# [The task]
All of the data, from the first line to the last, should be reproduced without alteration.

== Segment start ==

(** * Backup Long-Open Tabs: a shallow embedding of the extension's scripts

    The development follows the scripts of the extension: the background
    script (tab tracking, reconciliation pass, alarm handling, scheduling,
    messages, start-up), the options page (settings form), the tab-log
    dashboard (merged view of open and logged tabs, caption, export, the
    add/remove button) and the popup (dates).

    Conventions of the embedding:
    - a JavaScript number that the code only uses as an integer (a
      timestamp in milliseconds, a count, a setting typed into a number
      field) is a [Z]; a number that may be [NaN] is a [JsNum];
    - a property that may be missing ([undefined]) is an [option];
    - a string is a [string], one character per UTF-16 code unit;
    - an object used as a dictionary is a [gmap string _]; the key of a
      host tab identifier [n] is its decimal rendering [pretty n], as
      property access [obj[n]] converts the number;
    - the host (browser) is an input: the clock readings, the list of open
      tabs and whether a storage write is accepted are arguments. *)

From Stdlib Require Import ZArith QArith String Ascii List Bool Lia.
From stdpp Require Import gmap strings list fin_maps pretty.

Close Scope Q_scope.
Open Scope string_scope.
Open Scope list_scope.
Open Scope Z_scope.

(** ** JavaScript primitives used by the scripts *)

Module JS.

(** A number that can be [NaN] (the result of arithmetic on
    [undefined], of [Number] or [parseInt] on a non-numeric string). *)
Inductive JsNum : Type :=
| Num (z : Z)
| NaN.

(** [x * k] where [x] may be [undefined]. *)
Definition mul_undefined (x : option Z) (k : Z) : JsNum :=
  match x with
  | Some z => Num (z * k)
  | None => NaN
  end.

Definition jsnum_mul (x : JsNum) (k : Z) : JsNum :=
  match x with
  | Num z => Num (z * k)
  | NaN => NaN
  end.

(** Truthiness of a possibly missing number: [undefined], [0] are falsy. *)
Definition truthy_num (o : option Z) : option Z :=
  match o with
  | Some z => if z =? 0 then None else Some z
  | None => None
  end.

(** Truthiness of a possibly missing string: [undefined] and the empty
    string are falsy. *)
Definition truthy_str (o : option string) : option string :=
  match o with
  | Some "" => None
  | Some s => Some s
  | None => None
  end.

Definition is_truthy_str (o : option string) : bool :=
  match truthy_str o with
  | Some _ => true
  | None => false
  end.

(** [a || b] for numbers, [b] always defined. *)
Definition or_num (a : option Z) (b : Z) : Z :=
  match truthy_num a with
  | Some z => z
  | None => b
  end.

(** [a || b] for strings, [b] always defined. *)
Definition or_str (a : option string) (b : string) : string :=
  match truthy_str a with
  | Some s => s
  | None => b
  end.

(** [s.startsWith(p)] *)
Definition startsWith (s p : string) : bool := String.prefix p s.

(** [s.length] *)
Definition length (s : string) : Z := Z.of_nat (String.length s).

(** [s.substring(0, n)]: a negative [n] counts as [0], an [n] beyond the
    end as the length. *)
Definition substring0 (s : string) (n : Z) : string :=
  String.substring 0 (Z.to_nat n) s.

End JS.

Import JS.

(** ** Data model *)

(** A tab as the host reports it.  [createdAt] and [lastModified] are not
    part of the host's tab type, but the scripts read them, so they are
    optional here. *)
Module Tab.
Record t : Type := mk {
  id : Z;
  url : option string;
  title : option string;
  incognito : bool;
  pinned : bool;
  favIconUrl : option string;
  createdAt : option Z;
  lastAccessed : option Z;
  lastModified : option Z
}.
End Tab.

(** A persisted record of [tabData].  The record is an open JavaScript
    object; the fields are the ones the scripts write. *)
Module TrackedTab.
Record t : Type := mk {
  title : option string;
  url : option string;
  createdAt : option Z;
  lastUpdated : option Z;
  favIconUrl : option string;
  domain : option string
}.
End TrackedTab.

(** The merged settings object of the background script.  [backupInterval]
    is read by the scripts but is not among the defaults. *)
Module Settings.
Record t : Type := mk {
  minDays : Z;
  maxTabs : Z;
  autoBackupEnabled : bool;
  backupTime : string;
  backupDays : list string;
  toleranceHours : Z;
  excludePrivate : bool;
  excludePinned : bool;
  maxTitleLength : Z;
  theme : string;
  backupInterval : option Z
}.
End Settings.

(** A stored (partial) settings object: every key may be missing. *)
Module Partial.
Record t : Type := mk {
  minDays : option Z;
  maxTabs : option Z;
  autoBackupEnabled : option bool;
  backupTime : option string;
  backupDays : option (list string);
  toleranceHours : option Z;
  excludePrivate : option bool;
  excludePinned : option bool;
  maxTitleLength : option Z;
  theme : option string;
  backupInterval : option Z
}.

Definition empty : t :=
  mk None None None None None None None None None None None.
End Partial.

(** [{ ...base, ...over }] on settings objects. *)
Definition spread (base : Settings.t) (over : Partial.t) : Settings.t :=
  {| Settings.minDays := default (Settings.minDays base) (Partial.minDays over);
     Settings.maxTabs := default (Settings.maxTabs base) (Partial.maxTabs over);
     Settings.autoBackupEnabled :=
       default (Settings.autoBackupEnabled base) (Partial.autoBackupEnabled over);
     Settings.backupTime := default (Settings.backupTime base) (Partial.backupTime over);
     Settings.backupDays := default (Settings.backupDays base) (Partial.backupDays over);
     Settings.toleranceHours :=
       default (Settings.toleranceHours base) (Partial.toleranceHours over);
     Settings.excludePrivate :=
       default (Settings.excludePrivate base) (Partial.excludePrivate over);
     Settings.excludePinned :=
       default (Settings.excludePinned base) (Partial.excludePinned over);
     Settings.maxTitleLength :=
       default (Settings.maxTitleLength base) (Partial.maxTitleLength over);
     Settings.theme := default (Settings.theme base) (Partial.theme over);
     Settings.backupInterval :=
       match Partial.backupInterval over with
       | Some i => Some i
       | None => Settings.backupInterval base
       end |}.

(** The persisted key-value store of the extension. *)
Module Storage.
Record t : Type := mk {
  settings : option Partial.t;
  tabData : option (gmap string TrackedTab.t);
  lastAutomaticBackup : option Z
}.
End Storage.

(** Milliseconds in a day, [24 * 60 * 60 * 1000]. *)
Definition MS_PER_DAY : Z := 24 * 60 * 60 * 1000.

(** [(now - createdAt) / (24 * 60 * 60 * 1000)], an exact rational. *)
Definition tabAgeDays (now createdAt : Z) : Q :=
  (inject_Z (now - createdAt) / inject_Z MS_PER_DAY)%Q.

(** [age < minDays] *)
Definition age_lt (age : Q) (minDays : Z) : bool :=
  negb (Qle_bool (inject_Z minDays) age).

(** [http://] or [https://] scheme test shared by the scripts:
    [!url || (!url.startsWith('http://') && !url.startsWith('https://'))]
    is its negation. *)
Definition is_http (u : option string) : bool :=
  match truthy_str u with
  | Some s => startsWith s "http://" || startsWith s "https://"
  | None => false
  end.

== Segment end ==

# [Response for this exercise]
(** * Backup Long-Open Tabs: a shallow embedding of the extension's scripts

    The development follows the scripts of the extension: the background
    script (tab tracking, reconciliation pass, alarm handling, scheduling,
    messages, start-up), the options page (settings form), the tab-log
    dashboard (merged view of open and logged tabs, caption, export, the
    add/remove button) and the popup (dates).

    Conventions of the embedding:
    - a JavaScript number that the code only uses as an integer (a
      timestamp in milliseconds, a count, a setting typed into a number
      field) is a [Z]; a number that may be [NaN] is a [JsNum];
    - a property that may be missing ([undefined]) is an [option];
    - a string is a [string], one character per UTF-16 code unit;
    - an object used as a dictionary is a [gmap string _]; the key of a
      host tab identifier [n] is its decimal rendering [pretty n], as
      property access [obj[n]] converts the number;
    - the host (browser) is an input: the clock readings, the list of open
      tabs and whether a storage write is accepted are arguments. *)

From Stdlib Require Import ZArith QArith String Ascii List Bool Lia.
From stdpp Require Import gmap strings list fin_maps pretty.

Close Scope Q_scope.
Open Scope string_scope.
Open Scope list_scope.
Open Scope Z_scope.

(** ** JavaScript primitives used by the scripts *)

Module JS.

(** A number that can be [NaN] (the result of arithmetic on
    [undefined], of [Number] or [parseInt] on a non-numeric string). *)
Inductive JsNum : Type :=
| Num (z : Z)
| NaN.

(** [x * k] where [x] may be [undefined]. *)
Definition mul_undefined (x : option Z) (k : Z) : JsNum :=
  match x with
  | Some z => Num (z * k)
  | None => NaN
  end.

Definition jsnum_mul (x : JsNum) (k : Z) : JsNum :=
  match x with
  | Num z => Num (z * k)
  | NaN => NaN
  end.

(** Truthiness of a possibly missing number: [undefined], [0] are falsy. *)
Definition truthy_num (o : option Z) : option Z :=
  match o with
  | Some z => if z =? 0 then None else Some z
  | None => None
  end.

(** Truthiness of a possibly missing string: [undefined] and the empty
    string are falsy. *)
Definition truthy_str (o : option string) : option string :=
  match o with
  | Some "" => None
  | Some s => Some s
  | None => None
  end.

Definition is_truthy_str (o : option string) : bool :=
  match truthy_str o with
  | Some _ => true
  | None => false
  end.

(** [a || b] for numbers, [b] always defined. *)
Definition or_num (a : option Z) (b : Z) : Z :=
  match truthy_num a with
  | Some z => z
  | None => b
  end.

(** [a || b] for strings, [b] always defined. *)
Definition or_str (a : option string) (b : string) : string :=
  match truthy_str a with
  | Some s => s
  | None => b
  end.

(** [s.startsWith(p)] *)
Definition startsWith (s p : string) : bool := String.prefix p s.

(** [s.length] *)
Definition length (s : string) : Z := Z.of_nat (String.length s).

(** [s.substring(0, n)]: a negative [n] counts as [0], an [n] beyond the
    end as the length. *)
Definition substring0 (s : string) (n : Z) : string :=
  String.substring 0 (Z.to_nat n) s.

End JS.

Import JS.

(** ** Data model *)

(** A tab as the host reports it.  [createdAt] and [lastModified] are not
    part of the host's tab type, but the scripts read them, so they are
    optional here. *)
Module Tab.
Record t : Type := mk {
  id : Z;
  url : option string;
  title : option string;
  incognito : bool;
  pinned : bool;
  favIconUrl : option string;
  createdAt : option Z;
  lastAccessed : option Z;
  lastModified : option Z
}.
End Tab.

(** A persisted record of [tabData].  The record is an open JavaScript
    object; the fields are the ones the scripts write. *)
Module TrackedTab.
Record t : Type := mk {
  title : option string;
  url : option string;
  createdAt : option Z;
  lastUpdated : option Z;
  favIconUrl : option string;
  domain : option string
}.
End TrackedTab.

(** The merged settings object of the background script.  [backupInterval]
    is read by the scripts but is not among the defaults. *)
Module Settings.
Record t : Type := mk {
  minDays : Z;
  maxTabs : Z;
  autoBackupEnabled : bool;
  backupTime : string;
  backupDays : list string;
  toleranceHours : Z;
  excludePrivate : bool;
  excludePinned : bool;
  maxTitleLength : Z;
  theme : string;
  backupInterval : option Z
}.
End Settings.

(** A stored (partial) settings object: every key may be missing. *)
Module Partial.
Record t : Type := mk {
  minDays : option Z;
  maxTabs : option Z;
  autoBackupEnabled : option bool;
  backupTime : option string;
  backupDays : option (list string);
  toleranceHours : option Z;
  excludePrivate : option bool;
  excludePinned : option bool;
  maxTitleLength : option Z;
  theme : option string;
  backupInterval : option Z
}.

Definition empty : t :=
  mk None None None None None None None None None None None.
End Partial.

(** [{ ...base, ...over }] on settings objects. *)
Definition spread (base : Settings.t) (over : Partial.t) : Settings.t :=
  {| Settings.minDays := default (Settings.minDays base) (Partial.minDays over);
     Settings.maxTabs := default (Settings.maxTabs base) (Partial.maxTabs over);
     Settings.autoBackupEnabled :=
       default (Settings.autoBackupEnabled base) (Partial.autoBackupEnabled over);
     Settings.backupTime := default (Settings.backupTime base) (Partial.backupTime over);
     Settings.backupDays := default (Settings.backupDays base) (Partial.backupDays over);
     Settings.toleranceHours :=
       default (Settings.toleranceHours base) (Partial.toleranceHours over);
     Settings.excludePrivate :=
       default (Settings.excludePrivate base) (Partial.excludePrivate over);
     Settings.excludePinned :=
       default (Settings.excludePinned base) (Partial.excludePinned over);
     Settings.maxTitleLength :=
       default (Settings.maxTitleLength base) (Partial.maxTitleLength over);
     Settings.theme := default (Settings.theme base) (Partial.theme over);
     Settings.backupInterval :=
       match Partial.backupInterval over with
       | Some i => Some i
       | None => Settings.backupInterval base
       end |}.

(** The persisted key-value store of the extension. *)
Module Storage.
Record t : Type := mk {
  settings : option Partial.t;
  tabData : option (gmap string TrackedTab.t);
  lastAutomaticBackup : option Z
}.
End Storage.

(** Milliseconds in a day, [24 * 60 * 60 * 1000]. *)
Definition MS_PER_DAY : Z := 24 * 60 * 60 * 1000.

(** [(now - createdAt) / (24 * 60 * 60 * 1000)], an exact rational. *)
Definition tabAgeDays (now createdAt : Z) : Q :=
  (inject_Z (now - createdAt) / inject_Z MS_PER_DAY)%Q.

(** [age < minDays] *)
Definition age_lt (age : Q) (minDays : Z) : bool :=
  negb (Qle_bool (inject_Z minDays) age).

(** [http://] or [https://] scheme test shared by the scripts:
    [!url || (!url.startsWith('http://') && !url.startsWith('https://'))]
    is its negation. *)
Definition is_http (u : option string) : bool :=
  match truthy_str u with
  | Some s => startsWith s "http://" || startsWith s "https://"
  | None => false
  end.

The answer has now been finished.